## [About this exercise]
Copy nothing but the lines below running from the line containing "unfold get_fuel at" through the line containing "- simpl app in *. subst rs. cbv beta iota.", both end lines included.

(Beginning of Provided records)

(* ===== verification/KListHeap.v ===== *)
(** * Doubly linked lists ([src/lib/libkuzpkg/klpm_list.c], [klpm_list.h])

    The pointer code of the list library over an explicit heap.  A node holds a
    [void *] data field, a [next] pointer (NULL at the tail) and a [prev]
    pointer; the [prev] of the head points to the tail.

    A computation maps a memory to a result and a memory; [None] is undefined
    behaviour (a NULL or dangling pointer is dereferenced, or freed memory is
    freed again) or a loop that ran out of fuel.  Every loop walks nodes of the
    heap, so its fuel is one more than the number of allocated nodes.  [malloc]
    fails whenever the schedule [sched] says so.

    [is_list] says that a pointer is the head of a well-formed list with given
    nodes and data.  Each operation is proved to be defined on well-formed
    lists, and to build the list its functional counterpart in [KList]
    describes, leaving every other node of the heap alone. *)

From S2P Require Import Prelude KList.
Local Open Scope Z_scope.

Module KListHeap.

(** Node addresses; [option loc] is a [klpm_list_t *]. *)
Notation loc := positive.

Record node (A : Type) := Node { data : option A; prev : option loc; next : option loc }.
Arguments Node {A} _ _ _.
Arguments data {A} _.
Arguments prev {A} _.
Arguments next {A} _.

Record mem (A : Type) := Mem { cells : gmap loc (node A); sched : list bool }.
Arguments Mem {A} _ _.
Arguments cells {A} _.
Arguments sched {A} _.
Lemma add_sorted_run h s p ps d :
  is_list h p ps ->
  (head s = Some false /\ klpm_list_add_sorted fn p d (Mem h s) = Some (p, Mem h (tail s))) \/
  exists l h', l ∉ dom h /\
    klpm_list_add_sorted fn p d (Mem h s)
      = Some (hd_or (KList.add_sorted (fnp fn) ps (l, d)) None, Mem h' (tail s)) /\
    is_list h' (hd_or (KList.add_sorted (fnp fn) ps (l, d)) None) (KList.add_sorted (fnp fn) ps (l, d)) /\
    agree_off (l :: ps.*1) h h'.
Proof.
  intros Hl. destruct (decide (ps = [])) as [->|Hne].
  { pose proof Hl as (_ & -> & _). simpl hd_or. unfold klpm_list_add_sorted, klpm_list_add.
    destruct (append_run h s None [] d Hl) as [[? E]|(l & h' & ? & E & L & G)].
    - left. split; [done|]. by run_with E.
    - right. exists l, h'. split_and!; [done|by run_with E|done|done]. }
  pose proof Hl as (Hnd & Hp & Hc).
  assert (exists l0, p = Some l0) as [l0 Hp0] by (destruct ps as [|[]]; [done|eauto]).
  destruct (malloc_run h s) as [[Hm Hs]|(l & Hfr & Hm)].
  { left. split; [done|]. unfold klpm_list_add_sorted. rewrite Hp0. by run_with Hm. }
  right. exists l.
  set (h1 := <[l := Node d None None]> h).
  assert (set_data (Some l) d (Mem (<[l := Node None None None]> h) (tail s)) = Some (tt, Mem h1 (tail s))) as Hsd.
  { unfold set_data. rewrite (upd_run _ _ _ _ _ (lookup_insert_eq _ _ _)). by rewrite insert_insert_eq. }
  destruct (fresh_chain h _ _ _ l (Node d None None) Hfr Hc) as [Hlps Hc1].
  assert (is_list h1 (hd_or ps None) ps) as L1 by (by split_and!).
  assert (length ps <= S (size h1))%nat as Hf by (pose proof (chain_length _ _ _ _ Hnd Hc1); unfold h1; lia).
  destruct (find_insertion_run (S (size h1)) h1 (tail s) d _ [] ps Hf Hc1) as (qs & rs & Eps & E & Epure).
  cbn [app] in E. change (last_or [] None) with (@None loc) in E.
  rewrite (Epure l).
  assert (NoDup (qs ++ (l, d) :: rs).*1) as Hnd'.
  { rewrite <- (Permutation_middle qs rs (l, d)), <- Eps. by apply NoDup_cons. }
  assert (h1 !! l = Some (Node d None None)) as Hnl by apply lookup_insert_eq.
  assert (agree_off (l :: ps.*1) h h1) as G1.
  { eapply agree_off_mono; [|apply agree_off_insert]. set_solver. }
  assert (forall x, x ∈ (qs ++ (l, d) :: rs).*1 -> x ∈ l :: ps.*1) as Hsub.
  { intros x. rewrite <- (Permutation_middle qs rs (l, d)), <- Eps. done. }
  assert (klpm_list_add_sorted fn p d (Mem h s) =
    match (last_or qs None, hd_or rs None) with
    | (None, _) =>
        (nh <-- deref (hd_or ps None) ;; set_prev (Some l) (prev nh) ;;; set_next (Some l) (hd_or ps None) ;;;
         set_prev (hd_or ps None) (Some l) ;;; ret (Some l)) (Mem h1 (tail s))
    | (pv, None) =>
        (set_prev (Some l) pv ;;; set_next (Some l) None ;;; set_next pv (Some l) ;;;
         set_prev (hd_or ps None) (Some l) ;;; ret (hd_or ps None)) (Mem h1 (tail s))
    | (pv, nx) =>
        (set_prev (Some l) pv ;;; set_next (Some l) nx ;;; set_prev nx (Some l) ;;;
         set_next pv (Some l) ;;; ret (hd_or ps None)) (Mem h1 (tail s))
    end) as ->.
  { unfold klpm_list_add_sorted. rewrite Hp0. run_with Hm. cbv beta iota. run_with Hsd.
    unfold get_fuel at 1. unfold bind at 1. cbn [cells]. rewrite <- Hp0, Hp. run_with E.
    by destruct (last_or qs None), (hd_or rs None). }
  destruct (decide (qs = [])) as [->|Hqs]; [|destruct (decide (rs = [])) as [->|Hrs]].
  - simpl app in *. subst rs. cbv beta iota.
    destruct (insert_front h1 (tail s) l d ps _ Hne Hnd' L1 Hnl eq_refl) as (h2 & F1 & F2 & F3).
    exists h2. split_and!; [done|done|done|]. by eapply agree_off_trans.
  - rewrite app_nil_r in Eps. subst qs.
    destruct (insert_back h1 (tail s) l d ps _ Hne Hnd' L1 Hnl eq_refl) as (h2 & F1 & F2 & F3).
    exists h2. rewrite hd_or_app.
    assert (hd_or ps (hd_or [(l, d)] None) = hd_or ps None) as -> by (by destruct ps as [|[]]).
    split_and!; [done| |done|].
    + destruct (snoc_view ps Hne) as (us & t & dt & Et).
      assert (last_or ps None = Some t) as Elast by (rewrite Et; apply last_or_snoc).
      rewrite Elast in *. exact F1.
    + eapply agree_off_trans; [done|]. eapply agree_off_mono; [|exact F3]. done.
  - rewrite Eps in Hc1.
    destruct (insert_between h1 (tail s) _ l d qs rs None Hqs Hrs Hnd' Hc1) as (h2 & F1 & F2 & F3).
    { eauto. }
    exists h2. rewrite hd_or_app.
    assert (hd_or qs (hd_or ((l, d) :: rs) None) = hd_or ps None) as -> by (subst ps; by destruct qs as [|[]]).
    split_and!; [done| | |].
    + destruct (snoc_view qs Hqs) as (us & t & dt & Et).
      assert (last_or qs None = Some t) as Elast by (rewrite Et; apply last_or_snoc).
      destruct (hd_or_nonempty rs Hrs) as (r0 & _ & Hr0). rewrite Elast, Hr0 in *. by rewrite F1.
    + split_and!; [done|subst ps; by destruct qs as [|[]]|].
      rewrite last_or_app, last_or_cons. subst ps. rewrite last_or_app in F2.
      by rewrite (last_or_nonempty rs _ (last_or qs None)).
    + eapply agree_off_trans; [done|]. eapply agree_off_mono; [|exact F3]. done.
Qed.
End AddSorted.
(* ===== verification/PkgHash.v ===== *)
(** * The package cache hash table ([src/lib/libkuzpkg/pkghash.c])

    Open addressing with linear probing.  The array [hash_table] of [buckets]
    list-node pointers is the finite map of its non-NULL slots; a node is the
    pair of its address and its package, as in the node lists of [KListHeap],
    and [list] is the list of the same nodes.  The loops that probe carry fuel
    [buckets]: the result [None] would be a probe that never meets its slot. *)

From S2P Require Import Prelude CStr KList Package.
Local Open Scope Z_scope.

Module PkgHash.

Definition node : Type := positive * pkg.
Definition node_pkg (n : node) : pkg := n.2.

(** [struct _klpm_pkghash_t] *)
Record pkghash := PkgHash {
  hash_table : gmap Z node;
  hlist : list node;
  buckets : Z;
  entries : Z;
  limit : Z
}.

Definition prime_list : list Z := [
  11; 13; 17; 19; 23; 29; 31; 37; 41; 43; 47;
  53; 59; 61; 67; 71; 73; 79; 83; 89; 97; 103;
  109; 113; 127; 137; 139; 149; 157; 167; 179; 193;
  199; 211; 227; 241; 257; 277; 293; 313; 337; 359;
  383; 409; 439; 467; 503; 541; 577; 619; 661; 709;
  761; 823; 887; 953; 1031; 1109; 1193; 1289; 1381;
  1493; 1613; 1741; 1879; 2029; 2179; 2357; 2549;
  2753; 2971; 3209; 3469; 3739; 4027; 4349; 4703;
  5087; 5503; 5953; 6427; 6949; 7517; 8123; 8783;
  9497; 10273; 11113; 12011; 12983; 14033; 15173;
  16411; 17749; 19183; 20753; 22447; 24281; 26267;
  28411; 30727; 33223; 35933; 38873; 42043; 45481;
  49201; 53201; 57557; 62233; 67307; 72817; 78779;
  85229; 92203; 99733; 107897; 116731; 126271; 136607;
  147793; 159871; 172933; 187091; 202409; 218971; 236897;
  256279; 277261; 299951; 324503; 351061; 379787; 410857;
  444487; 480881; 520241; 562841; 608903; 658753; 712697;
  771049; 834181; 902483; 976369].

(** [stride]; it is the constant 1. *)
Definition stride : Z := 1.

(** [size / initial_hash_load + 1] and [buckets * max_hash_load], truncated.
    The loads are the doubles nearest to 0.58 and 0.68; their error is below
    1e-16 relative, and the exact quotients are integers or at least 1/29 away
    from the next one, so the truncated results are those of the exact
    fractions 29/50 and 17/25 for every 32-bit argument. *)
Definition initial_size (size : Z) : Z := size * 50 / 29 + 1.
Definition max_entries (buckets : Z) : Z := buckets * 17 / 25.

(** [_klpm_pkghash_create]; [None] is ERANGE. *)
Definition pkghash_create (size : Z) : option pkghash :=
  let size := initial_size size in
  match find_first (fun p => size <? p) prime_list with
  | Some p => if p <? size then None else Some (PkgHash ∅ [] p 0 (max_entries p))
  | None => if 0 <? size then None else Some (PkgHash ∅ [] 0 0 0)
  end.

(** [position += stride; while(position >= buckets) position -= buckets;] for
    a position below [buckets]. *)
Definition advance (buckets position : Z) : Z :=
  let position := position + stride in
  if buckets <=? position then position - buckets else position.

(** A probe from [position]: [visit] is the test and body of the loop. *)
Fixpoint probe {R} (visit : Z -> option R) (buckets : Z) (fuel : nat) (position : Z) : option R :=
  match fuel with
  | O => None
  | S fuel =>
      match visit position with
      | Some r => Some r
      | None => probe visit buckets fuel (advance buckets position)
      end
  end.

(End of Provided records)

## [Answer box]
    unfold get_fuel at 1. unfold bind at 1. cbn [cells]. rewrite <- Hp0, Hp. run_with E.
    by destruct (last_or qs None), (hd_or rs None). }
  destruct (decide (qs = [])) as [->|Hqs]; [|destruct (decide (rs = [])) as [->|Hrs]].
  - simpl app in *. subst rs. cbv beta iota.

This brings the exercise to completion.